Survivre au quotidien au milieu des bombes et des tirs de snipers, c'est le sujet d'"Une famille syrienne", deuxième film poignant du réalisateur belge Philippe Van Leeuw.

Dans une Syrie en guerre, Oum Yazan essaie tant bien que mal de préserver une vie de famille normale avec ses trois enfants, son gendre et son beau-père. Malgré les pénuries et le danger, la mère de famille a recueilli un couple de voisins et leur nouveau-né. 

Au milieu d'un immeuble pillé et désert, les protagonistes, enfermés dans un huis clos, sont tiraillés entre la peur et l'espoir, le choix de fuir ou de rester.

Après "Le jour où Dieu est parti en voyage", Philippe Van Leeuw monte en puissance dans ce nouveau film, loin des bons sentiments.

Unité de lieu, de temps et d'action : comme dans une tragédie classique, "Une famille syrienne" joue sur la concentration de l'intrigue. Celle d'une journée particulière pour des civils confrontés à la guerre, avec un seul objectif : survivre. 

Et si le réalisateur de 63 ans prend soin de faire entrer en douceur le spectateur dans le quotidien de cette famille, la tension monte au fur et à mesure de la journée, jusqu'à atteindre son paroxysme dans une scène d'une extrême violence. 

Je ne fais pas de politique

Que Philippe Van Leeuw choisit justement de ne pas montrer complètement : tenue à distance et cachée, la guerre se passe souvent hors champs. Un procédé qui souligne paradoxalement la violence plus qu'il ne la dissimule. 

Les bombes, les snipers et les profiteurs de guerre sont à l'extérieur. Lorsqu'ils entrent par effraction dans la maison pour se livrer à un viol, le spectateur entend, tout comme la famille, recluse dans une pièce, les cris de la victime. Sans pouvoir intervenir.

"Je suis parti de cette colère, de ce sentiment d'impuissance face à des choses terribles qui se passent sous mes yeux" pour faire ce film, explique le réalisateur dans les notes de production.  

Avec un contexte historique et politique réduit au minimum, le film préfère se situer "au cœur de l'humain", loin des querelles partisanes. "Je ne fais pas de politique", affirme Philippe Van Leeuw : dans "Une famille syrienne", il n'y a ni méchants ni gentils, juste des agresseurs dont on ne connait même pas le camp, et des victimes de la guerre. 

Dans un film au final très féminin, les deux actrices principales — Hiam Abbas dans le rôle d'Oum Yazan et Diamand Abou Abboud dans celui de Halima — tirent leur épingle du jeu, grâce à une interprétation très convaincante. 

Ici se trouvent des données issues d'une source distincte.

Definition demo_ops : list ipc_op := [
  OpCreate 2; OpOwner 8 3;
  OpTrySend 8 root_handle [10%Z] None ModeNone;
  OpTrySend 8 root_handle [20%Z] None ModeNone].
Definition demo_log : list ipc_event := [Opened 8; Sent 8 [10%Z]; Sent 8 [20%Z]].
Definition demo_ipc : IpcWorld := from_option snd demo_boot (run_ops demo_ops demo_boot).
Definition demo_channel : CapChannel := default (mkCapChannel root_handle (chan_new 0)) (ENDPOINTS demo_ipc !! 8%Z).

Lemma demo_caps_up : caps_up demo_ipc (state_after [CallCreate Endpoint]).
Proof. split; [vm_compute; reflexivity|]. apply reachable_wf, state_after_reachable. Qed.

Lemma authorised_by_check st h target r :
  cap_wf st → (check_rights_for_object h target r st).1 = Ok tt → authorised st h target r.
Proof.
  intros Hwf Hc. pose proof (check_rights_for_object_spec h target r st Hwf) as Hspec. unfold wp in Hspec.
  rewrite Hc in Hspec. apply Hspec.
Qed.

Lemma demo_authorised :
  authorised (state_after [CallCreate Endpoint]) root_handle (endpoint_cap demo_channel) WRITE.
Proof.
  apply authorised_by_check; [apply reachable_wf, state_after_reachable|]. vm_compute. reflexivity.
Qed.

Lemma ipc_is_fifo_witness : history_spec demo_log ∅ = Some (queues demo_ipc).
Proof.
  refine (proj1 (ipc_is_fifo (world_with (state_after [])) demo_sched demo_log demo_ipc _)).
  apply (run_ops_run demo_ops). vm_compute. reflexivity.
Defined.

Lemma endpoint_use_is_authorised_witness :
  ∃ e, raw_ipc_try_recv 8 (mkHandle 0 7) demo_ipc = (Err e, demo_ipc).
Proof.
  destruct (proj2 (endpoint_use_is_authorised demo_ipc (state_after [CallCreate Endpoint]) 8 demo_channel (mkHandle 0 7)
    demo_caps_up ltac:(vm_compute; reflexivity))) with (cpu := 0) as (e & _ & He & _).
  - intros (s & t & o & (Hs & _ & Hg) & _). vm_compute in Hs. injection Hs as <-. done.
  - exists e. exact He.
Defined.

Lemma full_endpoint_hazards_witness :
  (raw_ipc_send 0 8 root_handle [30%Z] None ModeNone demo_ipc).1 = Panic.
Proof.
  refine (proj2 (proj2 (full_endpoint_hazards demo_ipc (state_after [CallCreate Endpoint]) 8 demo_channel root_handle
    demo_caps_up _ demo_authorised _)) 0 [30%Z]).
  - vm_compute. reflexivity.
  - apply (bool_decide_unpack _). vm_compute. exact I.
Defined.

Lemma hangup_disconnects_witness :
  (raw_ipc_recv_resume 0 8 (hangup_channel_for_pid 3 demo_ipc).2).1 = Err NotFound.
Proof.
  refine (proj2 (proj2 (proj2 (proj2 (proj2
    (proj1 (proj2 (hangup_disconnects demo_ipc (hangup_channel_for_pid 3 demo_ipc).2 3 (Ok tt) _ _)) 8%Z _))))) 0).
  - vm_compute. reflexivity.
  - done.
  - vm_compute. reflexivity.
Defined.

Lemma closing_wakes_everybody_witness :
  awakened (sched (shut_channel (mkCapChannel root_handle (mkChannel [] demo_queue queue_new 2)) demo_boot).2) 2.
Proof.
  apply (closing_wakes_everybody demo_boot _ (mkCapChannel root_handle (mkChannel [] demo_queue queue_new 2))
    [1; 2]%Z [] (Ok tt)).
  - exact demo_queue_rep.
  - concrete_queue.
  - intros x _. apply not_elem_of_nil.
  - vm_compute. reflexivity.
  - right. left.
  - eexists. split; [reflexivity|by left].
Defined.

"Hiam est née en Palestine, elle a grandi au milieu des bombes", explique le réalisateur, qui n'a recruté que des acteurs syriens, Juliette Navis et Diamand Abou Abboud mises à part. "C'était important pour moi qu'ils puissent s'appuyer chacun sur leur vécu." Avec pour résultat un film puissant, qui remue en profondeur.

Le film sort en Belgique le 18 octobre prochain.